A “wine vs. weed” battle of sorts seems to be shaping up in the Santa Ynez Valley, a Santa Barbara attorney told about 100 cannabis business people Jan. 24 at the downtown Impact Hub.
Brownstein Farber Hyatt Schreck attorney Amy Steinfeld said while many wine grape growers in the valley oppose the use of prime farmland for growing cannabis, she said she thinks “they will find synergy” in the coming year.
Steinfeld was speaking to the Quarterly Cannabis Workshop and Networking Event. She also pointed out that Santa Barbara County has more cannabis licenses that another municipality in California, where recreational use of marijuana became legal in the state last year.
But more than just pot growers attended the Thursday evening session.
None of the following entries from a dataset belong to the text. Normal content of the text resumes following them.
(* ===== verification/Conflicts.v ===== *)
(** Pairwise comparison of payloads ([src/src/evidence_store.cpp], the anonymous
    namespace from [hex_address] to [conflicts_equal], and [conflict_less]).

    [compare_payloads] reports each disagreement it finds with [add_conflict],
    always on the same pair of payloads and the same accumulator.  Here
    [payload_claims] is the list of the reports that it makes for two payloads, in
    its order, and [compare_payloads] hands them to [add_conflict] one by one. *)
From stdpp Require Import base numbers list strings option sets.
From Stdlib Require Import ZArith Init.Byte Sorting.Sorted Lia.
From S2P Require Import Prelude OrderedMap Ledger FactTypes Sha256 Validate FactCodec Store.

(** ** Data *)

Inductive ConflictSeverity :=
| ConflictSeverity_Variation | ConflictSeverity_Ambiguity | ConflictSeverity_Contradiction.

Inductive ConflictType :=
| ConflictType_ReachableAndUnreachable | ConflictType_DivergentMemoryValue
| ConflictType_DivergentStringCandidate | ConflictType_DivergentFunctionCandidate
| ConflictType_DivergentFunctionTrait | ConflictType_ReturnBehaviorContradiction
| ConflictType_IncompatibleCodeRegion | ConflictType_DivergentDispatchCase
| ConflictType_DivergentCfgReachability | ConflictType_DivergentFunctionOutcome
| ConflictType_ConflictingUniqueCodeTarget | ConflictType_DivergentRegisterValue
| ConflictType_DivergentCallObservation.

#[export] Instance ConflictSeverity_eq_dec : EqDecision ConflictSeverity.
Proof. solve_decision. Defined.
#[export] Instance ConflictType_eq_dec : EqDecision ConflictType.
Proof. solve_decision. Defined.

(** The underlying values, which order the enumerators. *)
Definition severity_value (s : ConflictSeverity) : Z :=
  match s with
  | ConflictSeverity_Variation => 1
  | ConflictSeverity_Ambiguity => 2
  | ConflictSeverity_Contradiction => 3
  end.

Definition conflict_type_value (t : ConflictType) : Z :=
  match t with
  | ConflictType_ReachableAndUnreachable => 1
  | ConflictType_DivergentMemoryValue => 2
  | ConflictType_DivergentStringCandidate => 3
  | ConflictType_DivergentFunctionCandidate => 4
  | ConflictType_DivergentFunctionTrait => 5
  | ConflictType_ReturnBehaviorContradiction => 6
  | ConflictType_IncompatibleCodeRegion => 7
  | ConflictType_DivergentDispatchCase => 8
  | ConflictType_DivergentCfgReachability => 9
  | ConflictType_DivergentFunctionOutcome => 10
  | ConflictType_ConflictingUniqueCodeTarget => 11
  | ConflictType_DivergentRegisterValue => 12
  | ConflictType_DivergentCallObservation => 13
  end.

Record EvidenceConflict := {
  ec_type : ConflictType;
  ec_severity : ConflictSeverity;
  ec_left : FactDigest;
  ec_right : FactDigest;
  ec_subject : Address;
  ec_secondary_subject : option Address;
  ec_explanation : string
}.

Definition conflict_less (lhs rhs : EvidenceConflict) : bool :=
  let key c :=
    (conflict_type_value (ec_type c), (severity_value (ec_severity c), (ec_subject c,
      (ec_secondary_subject c, (ec_left c, (ec_right c, ec_explanation c)))))) in
  pair_lt Z.ltb (pair_lt Z.ltb (pair_lt Z.ltb (pair_lt (option_lt Z.ltb)
    (pair_lt digest_lt (pair_lt digest_lt string_lt))))) (key lhs) (key rhs).

Definition conflicts_equal (lhs rhs : EvidenceConflict) : bool :=
  negb (conflict_less lhs rhs) && negb (conflict_less rhs lhs).

(** What one call of [add_conflict] is given besides the payloads. *)
Record Claim := {
  cl_type : ConflictType;
  cl_severity : ConflictSeverity;
  cl_subject : Address;
  cl_secondary : option Address;
  cl_explanation : string
}.

(** ** Helpers *)

(** [stream << std::hex << address]: no leading zeros; sixteen digits cover 64 bits. *)
Fixpoint hex_digits (fuel : nat) (address : Z) (acc : bytes) : bytes :=
  match fuel with
  | O => acc
  | S fuel =>
      let acc := hex_digit (address mod 16) :: acc in
      if address / 16 =? 0 then acc else hex_digits fuel (address / 16) acc
  end.

Definition hex_address (address : Address) : string :=
  String.append "0x" (bytes_str (hex_digits 16 address [])).

Definition opposite_reachability (lhs rhs : Reachability) : bool :=
  ((lhs == Reachability_Reached) && (rhs == Reachability_ProvenUnreachable)) ||
  ((rhs == Reachability_Reached) && (lhs == Reachability_ProvenUnreachable)).

Definition region_kinds_incompatible (lhs rhs : CodeRegionKind) : bool :=
  if (lhs == rhs) || (lhs == CodeRegionKind_Unknown) || (rhs == CodeRegionKind_Unknown) ||
     (lhs == CodeRegionKind_Mixed) || (rhs == CodeRegionKind_Mixed)
  then false
  else
    let left_code := lhs == CodeRegionKind_Code in
    let right_code := rhs == CodeRegionKind_Code in
    let left_noncode := (lhs == CodeRegionKind_Data) || (lhs == CodeRegionKind_Padding) in
    let right_noncode := (rhs == CodeRegionKind_Data) || (rhs == CodeRegionKind_Padding) in
    (left_code && right_noncode) || (right_code && left_noncode).

Definition dispatch_targets (fact : DispatchMapFact) : list Address :=
  insert_present Z.ltb (dm_default_target fact)
    (foldl (fun result c => set_insert Z.ltb (dc_target c) result) [] (dm_cases fact)).

(** The inner loop over the right cases: the first with the selector, if any. *)
Fixpoint find_selector (selector : option Z) (cases : list DispatchCase) : option DispatchCase :=
  match cases with
  | [] => None
  | c :: r => if dc_selector c == selector then Some c else find_selector selector r
  end.

(** A case of the left map whose selector the right map sends elsewhere. *)
Definition competing_case (right : DispatchMapFact) (left_case : DispatchCase) : bool :=
  match dc_selector left_case with
  | None => false
  | Some _ =>
      match find_selector (dc_selector left_case) (dm_cases right) with
      | Some right_case => negb (dc_target right_case =? dc_target left_case)
      | None => false
      end
  end.

Definition competing_defaults (left right : DispatchMapFact) : bool :=
  match dm_default_target left, dm_default_target right with
  | Some l, Some r => negb (l =? r)
  | _, _ => false
  end.

(** The elements of [targets] that [allowed] does not contain. *)
Definition absent_targets (allowed targets : list Address) : list Address :=
  List.filter (fun target => negb (set_count Z.ltb target allowed)) targets.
Others included: Drew Hunter who just started an online cannabis oil business this month: Paul Costello whose Mary Jane Services Network provides industry professional resources: Shuli Suman whose True Science Laboratories test marijuana; and Magda Arroyo from Brown & Brown Insurance.
Steinfeld said those in the industry face a “patchwork of regulations” as well as different municipal reactions. For example, she said Carpinteria-area residents are reacting based on fear while Lompoc is embracing cannabis wholeheartedly.
Valley grape growers and pot growers face a showdown Jan. 29 in front of the county Board of Supervisors over use of “hoop houses” used to grow cannabis and other crops. Vineyard owners say the hoops are unsightly and are bad for farmland.
Meanwhile to the south, Ventura has completely banned cannabis production. She said it appears Ventura is waiting see what is happened in neighboring Santa Barbara where she sees the cannabis industry as a boon to future tourism growth. Santa Maia also banned commercial pot growing in 2015.
Another Brownstein attorney, Dan Ackerman, discussed the need for cannabis businesses to register and protect their trade names since hundreds of cannabis applications have been filed in California.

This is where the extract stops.